(Dataset entries)
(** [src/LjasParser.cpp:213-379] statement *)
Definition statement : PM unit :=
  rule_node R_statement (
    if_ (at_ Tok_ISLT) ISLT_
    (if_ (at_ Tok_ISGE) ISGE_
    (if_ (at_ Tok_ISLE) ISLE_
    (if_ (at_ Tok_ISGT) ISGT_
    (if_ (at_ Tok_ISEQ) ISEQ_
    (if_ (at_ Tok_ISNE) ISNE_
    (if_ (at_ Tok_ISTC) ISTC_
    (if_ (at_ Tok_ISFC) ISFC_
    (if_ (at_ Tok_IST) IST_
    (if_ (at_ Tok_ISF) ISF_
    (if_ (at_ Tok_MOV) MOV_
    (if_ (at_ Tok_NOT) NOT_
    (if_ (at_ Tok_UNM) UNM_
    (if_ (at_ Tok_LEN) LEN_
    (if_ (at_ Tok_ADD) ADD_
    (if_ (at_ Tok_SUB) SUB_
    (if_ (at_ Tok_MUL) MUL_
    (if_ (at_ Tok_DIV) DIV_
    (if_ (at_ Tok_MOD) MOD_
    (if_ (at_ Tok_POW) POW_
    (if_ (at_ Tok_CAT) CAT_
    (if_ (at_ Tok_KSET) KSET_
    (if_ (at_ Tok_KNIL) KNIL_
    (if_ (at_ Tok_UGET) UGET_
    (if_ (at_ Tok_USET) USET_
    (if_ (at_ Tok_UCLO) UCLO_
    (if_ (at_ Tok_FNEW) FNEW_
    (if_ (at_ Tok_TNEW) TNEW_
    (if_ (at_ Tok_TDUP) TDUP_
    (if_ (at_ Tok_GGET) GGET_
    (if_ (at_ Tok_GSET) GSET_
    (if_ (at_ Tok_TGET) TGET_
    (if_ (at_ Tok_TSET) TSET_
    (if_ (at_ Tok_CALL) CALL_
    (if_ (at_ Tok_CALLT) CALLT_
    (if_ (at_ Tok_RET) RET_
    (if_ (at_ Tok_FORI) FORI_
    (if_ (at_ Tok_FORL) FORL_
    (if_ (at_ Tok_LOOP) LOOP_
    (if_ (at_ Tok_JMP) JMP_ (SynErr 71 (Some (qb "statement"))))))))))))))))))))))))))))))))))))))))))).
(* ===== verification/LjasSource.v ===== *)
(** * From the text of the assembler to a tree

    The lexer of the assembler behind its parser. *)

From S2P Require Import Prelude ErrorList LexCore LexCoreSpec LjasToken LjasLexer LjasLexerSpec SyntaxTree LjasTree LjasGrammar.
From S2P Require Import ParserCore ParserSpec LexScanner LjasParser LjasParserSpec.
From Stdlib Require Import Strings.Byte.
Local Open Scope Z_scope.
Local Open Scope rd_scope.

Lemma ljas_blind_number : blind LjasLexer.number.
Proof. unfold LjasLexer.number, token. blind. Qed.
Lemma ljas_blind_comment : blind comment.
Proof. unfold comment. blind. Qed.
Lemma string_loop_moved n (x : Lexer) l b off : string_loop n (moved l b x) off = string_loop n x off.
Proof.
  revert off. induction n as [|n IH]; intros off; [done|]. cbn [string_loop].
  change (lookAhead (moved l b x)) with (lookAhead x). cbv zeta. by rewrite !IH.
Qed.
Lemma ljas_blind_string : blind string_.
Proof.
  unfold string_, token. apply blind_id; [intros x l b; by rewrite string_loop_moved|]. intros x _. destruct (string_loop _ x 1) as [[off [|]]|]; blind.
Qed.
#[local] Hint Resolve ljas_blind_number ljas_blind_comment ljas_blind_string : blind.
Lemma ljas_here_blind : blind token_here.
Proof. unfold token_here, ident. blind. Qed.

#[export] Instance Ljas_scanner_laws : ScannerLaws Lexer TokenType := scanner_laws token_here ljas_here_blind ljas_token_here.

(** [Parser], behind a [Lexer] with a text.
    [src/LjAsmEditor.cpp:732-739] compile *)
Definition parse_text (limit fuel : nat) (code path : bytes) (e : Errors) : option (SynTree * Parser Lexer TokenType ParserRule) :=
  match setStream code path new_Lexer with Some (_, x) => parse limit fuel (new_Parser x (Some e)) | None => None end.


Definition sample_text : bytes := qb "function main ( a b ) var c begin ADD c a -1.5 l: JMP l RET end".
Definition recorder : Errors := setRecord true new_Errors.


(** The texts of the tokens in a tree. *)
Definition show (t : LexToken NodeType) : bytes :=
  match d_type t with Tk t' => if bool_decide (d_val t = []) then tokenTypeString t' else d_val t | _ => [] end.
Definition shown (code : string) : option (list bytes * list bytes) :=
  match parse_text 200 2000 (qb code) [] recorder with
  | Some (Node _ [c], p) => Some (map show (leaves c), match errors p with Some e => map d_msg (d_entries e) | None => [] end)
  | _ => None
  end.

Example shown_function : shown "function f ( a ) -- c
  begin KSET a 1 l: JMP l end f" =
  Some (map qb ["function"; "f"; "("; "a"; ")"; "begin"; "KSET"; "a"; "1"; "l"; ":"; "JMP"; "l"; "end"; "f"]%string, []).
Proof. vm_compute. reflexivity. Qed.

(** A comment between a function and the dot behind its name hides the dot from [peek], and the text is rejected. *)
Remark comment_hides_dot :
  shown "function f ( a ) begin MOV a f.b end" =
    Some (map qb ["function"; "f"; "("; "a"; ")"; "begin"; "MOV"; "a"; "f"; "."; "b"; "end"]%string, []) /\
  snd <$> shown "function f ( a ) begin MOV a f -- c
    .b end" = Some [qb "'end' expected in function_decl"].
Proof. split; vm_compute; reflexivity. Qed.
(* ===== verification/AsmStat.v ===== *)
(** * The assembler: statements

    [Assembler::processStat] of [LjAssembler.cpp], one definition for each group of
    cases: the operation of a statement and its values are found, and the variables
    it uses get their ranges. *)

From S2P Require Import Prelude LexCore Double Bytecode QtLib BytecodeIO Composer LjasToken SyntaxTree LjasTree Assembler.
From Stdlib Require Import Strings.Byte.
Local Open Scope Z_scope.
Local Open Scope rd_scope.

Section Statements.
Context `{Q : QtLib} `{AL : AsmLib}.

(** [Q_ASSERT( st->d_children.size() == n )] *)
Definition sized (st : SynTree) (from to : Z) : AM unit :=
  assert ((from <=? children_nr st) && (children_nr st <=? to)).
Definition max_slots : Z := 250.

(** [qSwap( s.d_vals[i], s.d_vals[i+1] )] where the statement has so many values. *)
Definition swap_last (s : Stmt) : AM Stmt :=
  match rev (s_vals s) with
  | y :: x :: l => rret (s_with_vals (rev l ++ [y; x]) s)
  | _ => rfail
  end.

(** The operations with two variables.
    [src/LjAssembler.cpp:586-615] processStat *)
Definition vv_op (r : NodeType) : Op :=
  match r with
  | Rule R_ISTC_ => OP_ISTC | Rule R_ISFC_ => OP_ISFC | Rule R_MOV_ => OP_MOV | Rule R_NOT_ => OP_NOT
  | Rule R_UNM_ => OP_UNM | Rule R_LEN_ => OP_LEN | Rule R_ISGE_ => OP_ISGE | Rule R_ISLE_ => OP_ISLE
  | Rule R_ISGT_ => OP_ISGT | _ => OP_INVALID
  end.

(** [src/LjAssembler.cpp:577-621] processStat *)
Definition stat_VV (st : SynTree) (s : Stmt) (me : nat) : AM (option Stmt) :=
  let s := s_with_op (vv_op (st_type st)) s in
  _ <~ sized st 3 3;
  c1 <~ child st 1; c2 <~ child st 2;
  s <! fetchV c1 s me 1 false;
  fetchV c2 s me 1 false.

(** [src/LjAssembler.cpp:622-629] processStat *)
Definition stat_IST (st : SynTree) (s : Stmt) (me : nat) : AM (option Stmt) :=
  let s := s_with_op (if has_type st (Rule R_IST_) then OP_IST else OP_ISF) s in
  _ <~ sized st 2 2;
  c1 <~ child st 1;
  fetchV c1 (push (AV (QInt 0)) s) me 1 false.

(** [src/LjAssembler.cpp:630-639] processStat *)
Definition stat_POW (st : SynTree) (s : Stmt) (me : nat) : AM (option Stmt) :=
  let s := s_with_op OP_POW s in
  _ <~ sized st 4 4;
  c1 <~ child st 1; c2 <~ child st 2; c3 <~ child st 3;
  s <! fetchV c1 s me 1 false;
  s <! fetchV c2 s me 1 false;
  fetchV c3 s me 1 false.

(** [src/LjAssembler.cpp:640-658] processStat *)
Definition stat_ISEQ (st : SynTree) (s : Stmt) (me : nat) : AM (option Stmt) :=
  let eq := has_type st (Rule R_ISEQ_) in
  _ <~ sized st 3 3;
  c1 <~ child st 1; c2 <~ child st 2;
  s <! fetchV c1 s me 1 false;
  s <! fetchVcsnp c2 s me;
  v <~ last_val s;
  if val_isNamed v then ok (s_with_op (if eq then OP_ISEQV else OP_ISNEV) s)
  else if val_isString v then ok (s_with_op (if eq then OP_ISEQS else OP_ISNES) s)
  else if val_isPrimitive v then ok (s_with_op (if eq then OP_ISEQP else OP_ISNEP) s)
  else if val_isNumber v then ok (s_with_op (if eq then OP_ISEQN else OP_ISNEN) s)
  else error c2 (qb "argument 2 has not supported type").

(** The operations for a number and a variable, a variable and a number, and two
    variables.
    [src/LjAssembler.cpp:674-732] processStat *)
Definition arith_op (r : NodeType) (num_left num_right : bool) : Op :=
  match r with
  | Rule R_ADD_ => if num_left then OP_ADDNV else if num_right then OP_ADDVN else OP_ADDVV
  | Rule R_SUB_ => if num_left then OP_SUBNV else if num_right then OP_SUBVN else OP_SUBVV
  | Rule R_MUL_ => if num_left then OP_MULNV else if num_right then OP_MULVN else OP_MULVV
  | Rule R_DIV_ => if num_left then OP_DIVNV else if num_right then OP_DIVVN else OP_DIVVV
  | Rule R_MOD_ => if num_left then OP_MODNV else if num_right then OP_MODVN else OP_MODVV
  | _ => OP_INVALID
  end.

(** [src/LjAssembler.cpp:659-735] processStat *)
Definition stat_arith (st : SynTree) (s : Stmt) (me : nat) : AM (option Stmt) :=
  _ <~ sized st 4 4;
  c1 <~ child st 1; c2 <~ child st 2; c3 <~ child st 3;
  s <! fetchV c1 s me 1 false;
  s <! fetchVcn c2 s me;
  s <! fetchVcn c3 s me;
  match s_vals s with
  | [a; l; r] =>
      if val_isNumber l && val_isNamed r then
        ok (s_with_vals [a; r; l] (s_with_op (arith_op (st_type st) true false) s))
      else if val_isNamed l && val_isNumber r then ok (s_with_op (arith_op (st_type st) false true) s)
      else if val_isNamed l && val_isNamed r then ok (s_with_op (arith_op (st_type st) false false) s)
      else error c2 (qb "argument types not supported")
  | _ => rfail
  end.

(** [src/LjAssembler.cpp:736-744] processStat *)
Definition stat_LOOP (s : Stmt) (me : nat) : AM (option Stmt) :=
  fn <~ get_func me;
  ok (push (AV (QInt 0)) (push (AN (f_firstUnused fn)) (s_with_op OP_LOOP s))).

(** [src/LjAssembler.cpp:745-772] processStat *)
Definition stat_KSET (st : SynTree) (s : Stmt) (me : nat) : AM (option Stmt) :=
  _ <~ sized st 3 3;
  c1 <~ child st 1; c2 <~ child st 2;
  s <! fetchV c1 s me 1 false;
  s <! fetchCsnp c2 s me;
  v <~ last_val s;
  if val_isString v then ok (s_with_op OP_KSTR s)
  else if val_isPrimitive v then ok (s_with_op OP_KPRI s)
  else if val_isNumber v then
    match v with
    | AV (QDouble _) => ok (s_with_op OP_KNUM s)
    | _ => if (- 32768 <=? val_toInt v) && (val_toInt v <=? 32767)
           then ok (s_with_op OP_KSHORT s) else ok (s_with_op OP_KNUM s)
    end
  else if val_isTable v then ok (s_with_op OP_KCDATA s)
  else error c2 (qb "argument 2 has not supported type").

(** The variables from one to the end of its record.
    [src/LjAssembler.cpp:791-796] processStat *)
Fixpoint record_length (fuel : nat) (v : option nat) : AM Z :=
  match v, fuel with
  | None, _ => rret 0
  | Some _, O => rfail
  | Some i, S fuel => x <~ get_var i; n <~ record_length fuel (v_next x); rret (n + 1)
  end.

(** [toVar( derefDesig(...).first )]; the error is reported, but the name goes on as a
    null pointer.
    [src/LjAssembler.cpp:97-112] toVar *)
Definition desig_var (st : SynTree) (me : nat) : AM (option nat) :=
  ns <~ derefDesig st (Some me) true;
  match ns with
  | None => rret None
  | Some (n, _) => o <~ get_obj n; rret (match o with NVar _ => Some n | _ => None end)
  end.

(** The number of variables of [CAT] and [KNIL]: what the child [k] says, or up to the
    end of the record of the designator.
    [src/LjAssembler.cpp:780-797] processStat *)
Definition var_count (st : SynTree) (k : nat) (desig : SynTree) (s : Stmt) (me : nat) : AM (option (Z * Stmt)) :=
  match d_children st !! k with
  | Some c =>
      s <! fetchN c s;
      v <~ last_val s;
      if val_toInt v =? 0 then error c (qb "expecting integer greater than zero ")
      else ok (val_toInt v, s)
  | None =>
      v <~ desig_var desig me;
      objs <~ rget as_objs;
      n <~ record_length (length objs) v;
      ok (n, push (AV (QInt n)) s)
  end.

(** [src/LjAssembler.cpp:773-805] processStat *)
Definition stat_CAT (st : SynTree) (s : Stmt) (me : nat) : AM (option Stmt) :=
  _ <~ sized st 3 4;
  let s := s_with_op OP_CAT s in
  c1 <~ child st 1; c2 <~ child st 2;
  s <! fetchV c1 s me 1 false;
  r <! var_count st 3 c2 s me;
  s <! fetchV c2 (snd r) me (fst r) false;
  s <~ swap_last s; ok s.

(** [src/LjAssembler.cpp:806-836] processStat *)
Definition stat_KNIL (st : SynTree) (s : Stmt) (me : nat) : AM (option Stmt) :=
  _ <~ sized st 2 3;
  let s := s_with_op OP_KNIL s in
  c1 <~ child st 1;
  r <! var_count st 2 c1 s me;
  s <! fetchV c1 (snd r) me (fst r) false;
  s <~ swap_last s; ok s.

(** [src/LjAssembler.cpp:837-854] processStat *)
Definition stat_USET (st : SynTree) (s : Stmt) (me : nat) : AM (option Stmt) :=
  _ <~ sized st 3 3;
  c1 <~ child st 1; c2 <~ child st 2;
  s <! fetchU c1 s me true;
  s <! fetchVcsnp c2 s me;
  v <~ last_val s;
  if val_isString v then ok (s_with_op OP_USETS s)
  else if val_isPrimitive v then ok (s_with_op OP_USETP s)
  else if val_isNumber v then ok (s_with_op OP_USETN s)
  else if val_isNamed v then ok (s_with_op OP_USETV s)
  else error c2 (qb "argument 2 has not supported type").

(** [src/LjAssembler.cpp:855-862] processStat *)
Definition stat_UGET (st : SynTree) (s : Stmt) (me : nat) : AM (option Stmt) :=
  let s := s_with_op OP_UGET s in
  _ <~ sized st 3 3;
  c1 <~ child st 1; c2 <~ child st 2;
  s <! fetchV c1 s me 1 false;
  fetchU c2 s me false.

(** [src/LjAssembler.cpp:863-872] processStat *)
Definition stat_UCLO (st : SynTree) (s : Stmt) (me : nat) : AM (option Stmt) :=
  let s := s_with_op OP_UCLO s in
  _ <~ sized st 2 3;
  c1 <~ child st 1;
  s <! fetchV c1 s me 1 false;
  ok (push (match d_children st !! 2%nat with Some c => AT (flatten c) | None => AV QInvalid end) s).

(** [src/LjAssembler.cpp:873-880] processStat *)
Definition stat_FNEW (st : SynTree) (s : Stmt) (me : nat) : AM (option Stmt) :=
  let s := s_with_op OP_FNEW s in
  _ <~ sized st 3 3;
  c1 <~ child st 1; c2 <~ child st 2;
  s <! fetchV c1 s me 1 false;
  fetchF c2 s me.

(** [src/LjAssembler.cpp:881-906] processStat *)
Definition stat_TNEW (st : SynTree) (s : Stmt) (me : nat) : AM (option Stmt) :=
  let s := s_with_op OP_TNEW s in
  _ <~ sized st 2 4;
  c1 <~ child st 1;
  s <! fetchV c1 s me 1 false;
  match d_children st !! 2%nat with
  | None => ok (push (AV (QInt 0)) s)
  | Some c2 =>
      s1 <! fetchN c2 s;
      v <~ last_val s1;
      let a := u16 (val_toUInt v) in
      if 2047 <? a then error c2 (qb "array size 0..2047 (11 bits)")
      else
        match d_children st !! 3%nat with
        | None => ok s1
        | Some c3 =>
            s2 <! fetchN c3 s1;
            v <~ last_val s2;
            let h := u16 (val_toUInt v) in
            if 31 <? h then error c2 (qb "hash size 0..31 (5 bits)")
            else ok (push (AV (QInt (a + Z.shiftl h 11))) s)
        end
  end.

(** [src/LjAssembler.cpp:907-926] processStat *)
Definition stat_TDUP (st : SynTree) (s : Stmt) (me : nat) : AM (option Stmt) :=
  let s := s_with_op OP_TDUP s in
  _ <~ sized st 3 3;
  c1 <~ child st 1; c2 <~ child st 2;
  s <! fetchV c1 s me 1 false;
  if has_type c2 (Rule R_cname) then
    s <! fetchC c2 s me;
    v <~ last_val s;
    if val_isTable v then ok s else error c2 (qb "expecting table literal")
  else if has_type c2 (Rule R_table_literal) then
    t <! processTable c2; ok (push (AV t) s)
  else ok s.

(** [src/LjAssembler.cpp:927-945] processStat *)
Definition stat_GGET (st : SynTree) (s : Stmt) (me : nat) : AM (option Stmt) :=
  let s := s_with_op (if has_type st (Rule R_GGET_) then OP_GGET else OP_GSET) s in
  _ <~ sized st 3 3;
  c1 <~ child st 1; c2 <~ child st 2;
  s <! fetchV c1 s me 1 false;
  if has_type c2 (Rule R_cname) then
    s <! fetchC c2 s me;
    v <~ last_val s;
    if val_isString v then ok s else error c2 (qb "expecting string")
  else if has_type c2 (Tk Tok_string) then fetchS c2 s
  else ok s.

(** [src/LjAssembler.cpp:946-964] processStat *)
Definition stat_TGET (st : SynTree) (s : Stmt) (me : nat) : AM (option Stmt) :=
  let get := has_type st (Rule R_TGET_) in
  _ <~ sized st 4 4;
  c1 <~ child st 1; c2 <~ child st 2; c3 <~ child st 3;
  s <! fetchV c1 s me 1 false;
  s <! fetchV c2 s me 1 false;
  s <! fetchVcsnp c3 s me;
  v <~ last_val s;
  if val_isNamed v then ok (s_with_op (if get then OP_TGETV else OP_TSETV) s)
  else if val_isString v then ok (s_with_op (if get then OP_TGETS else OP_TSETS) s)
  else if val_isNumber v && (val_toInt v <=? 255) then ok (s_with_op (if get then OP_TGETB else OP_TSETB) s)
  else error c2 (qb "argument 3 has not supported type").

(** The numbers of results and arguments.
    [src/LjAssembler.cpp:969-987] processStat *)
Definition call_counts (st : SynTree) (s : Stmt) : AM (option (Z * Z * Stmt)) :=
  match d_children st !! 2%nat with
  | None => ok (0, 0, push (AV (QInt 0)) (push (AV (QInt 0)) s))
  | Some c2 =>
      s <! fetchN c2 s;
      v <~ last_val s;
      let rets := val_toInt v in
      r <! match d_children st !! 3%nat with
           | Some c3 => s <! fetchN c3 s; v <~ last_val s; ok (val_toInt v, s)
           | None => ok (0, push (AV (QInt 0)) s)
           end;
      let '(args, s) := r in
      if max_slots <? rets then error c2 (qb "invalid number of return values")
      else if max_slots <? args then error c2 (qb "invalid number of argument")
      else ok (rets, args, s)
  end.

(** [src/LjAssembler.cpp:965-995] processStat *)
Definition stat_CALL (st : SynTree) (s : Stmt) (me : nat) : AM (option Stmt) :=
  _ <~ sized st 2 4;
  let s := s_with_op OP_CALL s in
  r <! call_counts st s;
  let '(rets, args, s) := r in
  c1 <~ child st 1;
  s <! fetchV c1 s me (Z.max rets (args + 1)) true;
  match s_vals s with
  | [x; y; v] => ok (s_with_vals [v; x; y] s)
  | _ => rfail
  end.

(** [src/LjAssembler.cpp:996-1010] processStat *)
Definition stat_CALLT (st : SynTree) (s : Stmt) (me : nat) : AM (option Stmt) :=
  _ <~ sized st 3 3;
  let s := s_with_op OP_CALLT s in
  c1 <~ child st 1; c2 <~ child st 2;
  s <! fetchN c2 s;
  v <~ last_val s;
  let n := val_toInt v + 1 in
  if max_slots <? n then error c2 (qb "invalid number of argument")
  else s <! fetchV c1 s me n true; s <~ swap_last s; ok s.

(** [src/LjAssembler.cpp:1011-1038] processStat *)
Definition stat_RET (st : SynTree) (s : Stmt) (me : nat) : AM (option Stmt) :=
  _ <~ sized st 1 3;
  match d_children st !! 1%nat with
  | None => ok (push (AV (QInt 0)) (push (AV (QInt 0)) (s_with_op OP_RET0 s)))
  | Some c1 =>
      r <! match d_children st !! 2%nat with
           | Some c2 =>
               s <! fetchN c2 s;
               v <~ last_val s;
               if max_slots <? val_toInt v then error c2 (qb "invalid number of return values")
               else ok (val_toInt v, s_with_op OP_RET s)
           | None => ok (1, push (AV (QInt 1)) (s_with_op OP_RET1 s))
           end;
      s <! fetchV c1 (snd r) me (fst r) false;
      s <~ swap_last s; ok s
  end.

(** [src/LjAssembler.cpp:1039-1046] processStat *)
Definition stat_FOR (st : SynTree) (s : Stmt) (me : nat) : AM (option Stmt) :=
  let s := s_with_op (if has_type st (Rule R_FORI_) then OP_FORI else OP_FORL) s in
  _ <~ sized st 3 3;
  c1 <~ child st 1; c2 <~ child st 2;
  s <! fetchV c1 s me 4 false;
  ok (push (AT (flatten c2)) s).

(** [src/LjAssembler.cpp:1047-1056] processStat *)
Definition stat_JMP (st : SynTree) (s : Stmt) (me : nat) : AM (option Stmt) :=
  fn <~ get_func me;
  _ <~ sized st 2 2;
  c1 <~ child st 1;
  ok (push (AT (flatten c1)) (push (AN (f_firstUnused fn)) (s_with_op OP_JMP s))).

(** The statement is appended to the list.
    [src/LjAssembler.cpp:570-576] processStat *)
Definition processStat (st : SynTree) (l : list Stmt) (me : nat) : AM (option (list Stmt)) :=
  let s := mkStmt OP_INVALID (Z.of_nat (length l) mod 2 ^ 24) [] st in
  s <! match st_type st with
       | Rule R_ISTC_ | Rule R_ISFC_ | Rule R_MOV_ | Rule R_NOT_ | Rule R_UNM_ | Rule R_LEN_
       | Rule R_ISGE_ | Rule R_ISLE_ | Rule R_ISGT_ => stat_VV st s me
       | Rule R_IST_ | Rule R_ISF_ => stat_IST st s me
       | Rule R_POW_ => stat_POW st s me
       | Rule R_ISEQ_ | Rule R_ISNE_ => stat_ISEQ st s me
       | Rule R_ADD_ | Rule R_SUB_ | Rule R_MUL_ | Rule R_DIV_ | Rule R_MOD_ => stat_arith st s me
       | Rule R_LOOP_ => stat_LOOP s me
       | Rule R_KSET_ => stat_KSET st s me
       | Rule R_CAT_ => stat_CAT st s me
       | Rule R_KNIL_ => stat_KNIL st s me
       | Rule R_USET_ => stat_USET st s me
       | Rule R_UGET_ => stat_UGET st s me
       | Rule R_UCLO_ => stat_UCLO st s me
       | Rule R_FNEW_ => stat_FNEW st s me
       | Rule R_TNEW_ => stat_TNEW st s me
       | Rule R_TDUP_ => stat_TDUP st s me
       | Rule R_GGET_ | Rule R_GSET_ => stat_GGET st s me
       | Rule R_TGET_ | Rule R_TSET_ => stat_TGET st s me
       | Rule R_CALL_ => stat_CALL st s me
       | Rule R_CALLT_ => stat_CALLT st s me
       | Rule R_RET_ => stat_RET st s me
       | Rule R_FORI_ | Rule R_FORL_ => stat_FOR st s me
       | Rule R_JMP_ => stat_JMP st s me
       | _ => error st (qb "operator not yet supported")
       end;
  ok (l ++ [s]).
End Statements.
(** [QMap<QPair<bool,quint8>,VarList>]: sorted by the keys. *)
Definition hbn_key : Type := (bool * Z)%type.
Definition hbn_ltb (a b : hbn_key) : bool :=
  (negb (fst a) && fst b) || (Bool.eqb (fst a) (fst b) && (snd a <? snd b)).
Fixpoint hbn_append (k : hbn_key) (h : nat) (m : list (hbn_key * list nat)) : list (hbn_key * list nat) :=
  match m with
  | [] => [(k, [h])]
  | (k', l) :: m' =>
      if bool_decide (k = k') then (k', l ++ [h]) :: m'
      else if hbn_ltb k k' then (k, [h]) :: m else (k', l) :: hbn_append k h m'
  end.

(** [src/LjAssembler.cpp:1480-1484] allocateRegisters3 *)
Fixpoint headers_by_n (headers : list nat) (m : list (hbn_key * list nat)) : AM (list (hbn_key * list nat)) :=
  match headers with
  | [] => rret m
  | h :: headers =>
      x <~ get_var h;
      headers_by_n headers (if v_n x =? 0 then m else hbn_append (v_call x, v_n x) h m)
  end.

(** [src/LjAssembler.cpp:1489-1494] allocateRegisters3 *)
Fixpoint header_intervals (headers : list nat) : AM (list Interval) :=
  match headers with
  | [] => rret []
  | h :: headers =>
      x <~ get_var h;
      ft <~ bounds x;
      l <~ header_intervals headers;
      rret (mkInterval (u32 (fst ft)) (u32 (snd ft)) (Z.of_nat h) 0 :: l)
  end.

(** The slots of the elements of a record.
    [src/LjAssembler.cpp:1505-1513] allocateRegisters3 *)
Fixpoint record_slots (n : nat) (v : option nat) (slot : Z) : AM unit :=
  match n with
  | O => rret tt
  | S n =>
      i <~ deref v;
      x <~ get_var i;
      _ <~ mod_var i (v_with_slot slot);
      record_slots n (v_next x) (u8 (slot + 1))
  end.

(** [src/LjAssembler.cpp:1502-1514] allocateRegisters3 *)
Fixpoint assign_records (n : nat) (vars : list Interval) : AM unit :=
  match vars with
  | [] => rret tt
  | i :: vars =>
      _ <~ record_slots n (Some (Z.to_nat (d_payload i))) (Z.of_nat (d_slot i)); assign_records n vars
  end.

◆ WHAT YOU NEED TO DO
Go through the records from the first line and copy each one exactly, ending after the line that contains "(if_ (at_ Tok_UNM) UNM_". Give nothing else.

◆ YOUR RESPONSE
(** [src/LjasParser.cpp:213-379] statement *)
Definition statement : PM unit :=
  rule_node R_statement (
    if_ (at_ Tok_ISLT) ISLT_
    (if_ (at_ Tok_ISGE) ISGE_
    (if_ (at_ Tok_ISLE) ISLE_
    (if_ (at_ Tok_ISGT) ISGT_
    (if_ (at_ Tok_ISEQ) ISEQ_
    (if_ (at_ Tok_ISNE) ISNE_
    (if_ (at_ Tok_ISTC) ISTC_
    (if_ (at_ Tok_ISFC) ISFC_
    (if_ (at_ Tok_IST) IST_
    (if_ (at_ Tok_ISF) ISF_
    (if_ (at_ Tok_MOV) MOV_
    (if_ (at_ Tok_NOT) NOT_
    (if_ (at_ Tok_UNM) UNM_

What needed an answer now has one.